If you have been struggling with the volatility in your trading accounts lately then perhaps it is time to take a look at pairs trading using CFDs. Pairs trading can dramatically reduce the impact of daily market swings on your account, is market neutral and can deliver profits in both a rising and falling markets.
What is Pairs Trading?
Pairs trading involves buying one share (trading long) and selling a second share (trading short). The long position in one share is matched with a similar sized short position in another share. If you believe BHP will outperform RIO, then you could buy $50,000 BHP and sell $50,000 of RIO. You then profit from the difference in performance between the two shares.
Buy the share/s that you believe are stronger and sell the share/s that you believe are weaker. If the market rises, all shares are likely to rise but the strong share should rise more than the weak share. This reverses when the market falls because the weak share is likely to fall faster than the strong share. This strategy will usually under perform a straight long position when the market is rising but will minimise losses when the market falls.
Trading currency is one form of pairs trading because a currency is always traded in relationship to another currency. Traders can trade the relationship between the Australian dollar and the United States dollar. If your view was that the US dollar was going to outperform the Australian dollar, then you would buy the US dollar and sell the Australian dollar to the same dollar value. Your profit or loss is then dependent on the relative performance of the two currencies and is unrelated to the performance of either currency to another currency, for example, the Euro.
When pairs trading using CFDs you will receive interest on the share that you have sold short and you will have to pay interest on the share that you have bought for the long position. For example if the interest charged is the RBA base rate + 2 per cent on long positions and RBA base rate – 2 per cent on short positions, your net interest charge will be the difference of 4 per cent when using this strategy.
The Market Analyser software has two very useful charting features that can assist with your pairs trading. The obvious “Pair chart” displays the red line below the graph showing the relationship of the two shares. The “Overlay chart” draws the chart of the second share as a line on the original share. In the example below the base chart is BHP and the overlay is RIO.
From studying this chart it becomes clear that BHP and RIO follow each other fairly closely, most of the time, but there are times when the two charts diverge.
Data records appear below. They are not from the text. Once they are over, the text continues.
(** Charging one record moves one lease, its entitlement's total and adds
    one row. *)
Lemma charge_record_ok ls rs u open charges rows open' charges' rows' :
  (forall k l, ls !! k = Some l -> exists n d, SetString (le_mult l) = Some (n, d) /\ 0 < n /\ 0 < d) ->
  0 <= raw_bytes u <= MaxInt64 ->
  batch_ok ls rs open charges rows ->
  charge_record u (open, charges, rows) = Ok (open', charges', rows') ->
  batch_ok ls rs open' charges' rows' /\
  exists c, rows' = (rows ++ [(U_ID u, {| us_lease := U_LeaseID u; us_payload := u; us_charged := c |})])%list.
Proof.
  intros Hmult Hraw Hb. unfold charge_record.
  destruct (open !! U_LeaseID u) as [w|] eqn:Hw; [|done].
  rewrite (wrap64_id (raw_bytes u)) by (unfold in_int64, MinInt64 in *; lia).
  cbv zeta. do 2 (if_case; [done|]). set (delta := ceil_charge _ _ - ceil_charge _ _).
  if_case; [done|]. intros [= <- <- <-]. bool_to_prop.
  pose proof (bo_open _ _ _ _ _ Hb _ _ Hw) as Hok. split; [|by eexists].
  set (raw := raw_bytes u) in *. set (w' := w_add raw w).
  assert (Hd : w_charge w' = w_charge w + delta) by (unfold w_charge, w', delta; simpl; lia).
  assert (Hdd : w_delta w' = w_delta w + raw) by (unfold w_delta, w'; simpl; lia).
  set (row := (U_ID u, {| us_lease := U_LeaseID u; us_payload := u; us_charged := delta |})).
  assert (Hat : forall k, k <> U_LeaseID u -> forall x, at_key (us_lease row.2) k x = 0)
    by (intros k Hne x; apply at_key_ne; simpl; congruence).
  destruct Hb. split.
  - intros k w0 [[<- <-]|[Hne Hx]]%lookup_insert_Some; [|eauto]. destruct Hok. split; simpl; try done; [lia|].
    intros _ r Hr. rewrite <- (bo_closed0 _ _ _ Hw Hr). done.
  - intros k w0 r [[<- <-]|[Hne Hx]]%lookup_insert_Some Hr; [|eauto]. simpl. eauto.
  - intros eid. rewrite map_sum_insert, Hw. simpl. rewrite <- bo_charges0, Hd.
    destruct (decide (le_ent (w_row w) = eid)) as [<-|Hne].
    + rewrite lookup_insert_eq, !at_key_eq. simpl. lia.
    + rewrite lookup_insert_ne, !at_key_ne by done. lia.
  - intros eid c [[<- <-]|[Hne Hx]]%lookup_insert_Some; [|eauto].
    destruct (charges !! le_ent (w_row w)) eqn:Hc; simpl; [|lia]. specialize (bo_nonneg0 _ _ Hc). lia.
  - intros k w0 [[<- <-]|[Hne Hx]]%lookup_insert_Some; rewrite sum_over_app; simpl.
    + rewrite at_key_eq, <- (bo_raw0 _ _ Hw). lia.
    + rewrite (Hat k) by congruence. rewrite <- (bo_raw0 _ _ Hx). lia.
  - intros k w0 [[<- <-]|[Hne Hx]]%lookup_insert_Some; rewrite sum_over_app; simpl.
    + rewrite at_key_eq, <- (bo_recorded0 _ _ Hw). lia.
    + rewrite (Hat k) by congruence. rewrite <- (bo_recorded0 _ _ Hx). lia.
  - intros r [Hr|Hr]%elem_of_app; apply lookup_insert_is_Some'; [eauto|].
    apply list_elem_of_singleton in Hr as ->. by left.
Qed.

Lemma charge_all_ok ls rs fresh :
  (forall k l, ls !! k = Some l -> exists n d, SetString (le_mult l) = Some (n, d) /\ 0 < n /\ 0 < d) ->
  Forall (fun u => 0 <= raw_bytes u <= MaxInt64) fresh ->
  forall open charges rows open' charges' rows',
  batch_ok ls rs open charges rows ->
  charge_all fresh (open, charges, rows) = Ok (open', charges', rows') ->
  batch_ok ls rs open' charges' rows' /\
  ((fun r => (r.1, us_payload r.2)) <$> rows' =
    ((fun r => (r.1, us_payload r.2)) <$> rows) ++ ((fun u => (U_ID u, u)) <$> fresh))%list.
Proof.
  intros Hmult. induction 1 as [|u fresh Hu Hf IH]; intros open charges rows open' charges' rows' Hb; cbn [charge_all].
  { intros [= <- <- <-]. split; [done|]. by rewrite app_nil_r. }
  destruct (charge_record u (open, charges, rows)) as [[[o c] r]|] eqn:E; [|done]. intros Hrun.
  destruct (charge_record_ok _ _ _ _ _ _ _ _ _ Hmult Hu Hb E) as [Hb' [x ->]].
  destruct (IH _ _ _ _ _ _ Hb' Hrun) as [Hb'' ->]. split; [done|].
  rewrite fmap_app, <- app_assoc. done.
Qed.
(* ===== verification/Purchases.v ===== *)
(** * Purchases, add-ons, redemption and renewal
    (internal/commerce/service.go [PurchaseQuote], [purchaseTx]; plans.go
    [PurchaseAddon]; lifecycle.go [RedeemCode], [SetAutoRenew],
    [RunAutoRenew], [recordCommission], [SetCommissionRate]; accounts.go
    [AdjustUserBalance])

    Everything here that costs or credits money goes through [post]. *)

From S2P Require Import Prelude Tx GoStrings Calendar Digest Rational PlanRules Schema Wallet Plans Quota.
From stdpp Require Import base gmap strings list sorting.
From Stdlib Require Import Ascii String.
Local Open Scope string_scope.
Local Open Scope Z_scope.

Definition in_length (s : string) (lo hi : Z) : bool :=
  (lo <=? Z.of_nat (String.length s)) && (Z.of_nat (String.length s) <=? hi).

(** ** Commissions *)

(** [price/10000*rate + price%10000*rate/10000] *)
Definition commission_of (price rate : Z) : Z :=
  wrap64 (wrap64 (Z.quot price 10000 * rate) + Z.quot (wrap64 (Z.rem price 10000 * rate)) 10000).

Definition recordCommission (invitee source : string) (price : Z) : Tx DB unit :=
  if price <=? 0 then mret tt else
  rate ← SELECT ReferralPolicy 1;
  match rate with
  | None => mret tt
  | Some rate =>
      if rate =? 0 then mret tt else
      binding ← SELECT ReferralBindings invitee;
      match binding with
      | None => mret tt
      | Some b =>
          let amount := commission_of price rate in
          if amount =? 0 then mret tt else
          cid ← id;
          now ← Now;
          INSERT Commissions cid
            {| c_inviter := b_inviter b; c_invitee := invitee; c_source := source; c_amount := amount;
               c_status := "pending"; c_created := now |}
      end
  end.

(** ** Buying a period plan *)

Definition ent_columns (e : Entitlement) : ent_row :=
  {| e_user := E_UserID e; e_plan := E_PlanID e; e_version := E_Version e; e_starts := E_StartsAt e;
     e_expires := E_ExpiresAt e; e_quota := E_Quota e; e_used := 0; e_allocated := 0 |}.

(** A key seen before: the earlier result, when the request is the same. *)
Definition replayPurchase (prior : purchase_row) (plan : string) (expected planVersion : Z) : Tx DB Entitlement :=
  (if negb (planVersion =? 0) then
     snap ← SELECT Snapshots (pu_ent prior);
     s ← or_fail snap ErrNoRows;
     guard_err (ps_plan_version s =? planVersion) ErrConflict
   else mret tt) ;;
  guard_err (String.eqb (pu_plan prior) plan && (pu_expected prior =? expected)) ErrConflict ;;
  row ← SELECT Entitlements (pu_ent prior);
  e ← or_fail row ErrNoRows;
  limits ← entitlementLimits (pu_ent prior);
  mret (with_limits (scanEnt (pu_ent prior, e)) limits).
At the very right of the chart BHP has been underperforming RIO, which can be seen by the pairs chart in the lower screen falling away during June. At the same time the overlay chart of RIO is moving higher more rapidly than BHP. This is reversing the out performance of BHP through May, where BHP fell less than RIO did. If you were long BHP and short RIO you would have made money in May, but lost money in June. It is important that the pairs chart in the lower window is rising or falling for you to make money, it is unimportant what the price is actually doing.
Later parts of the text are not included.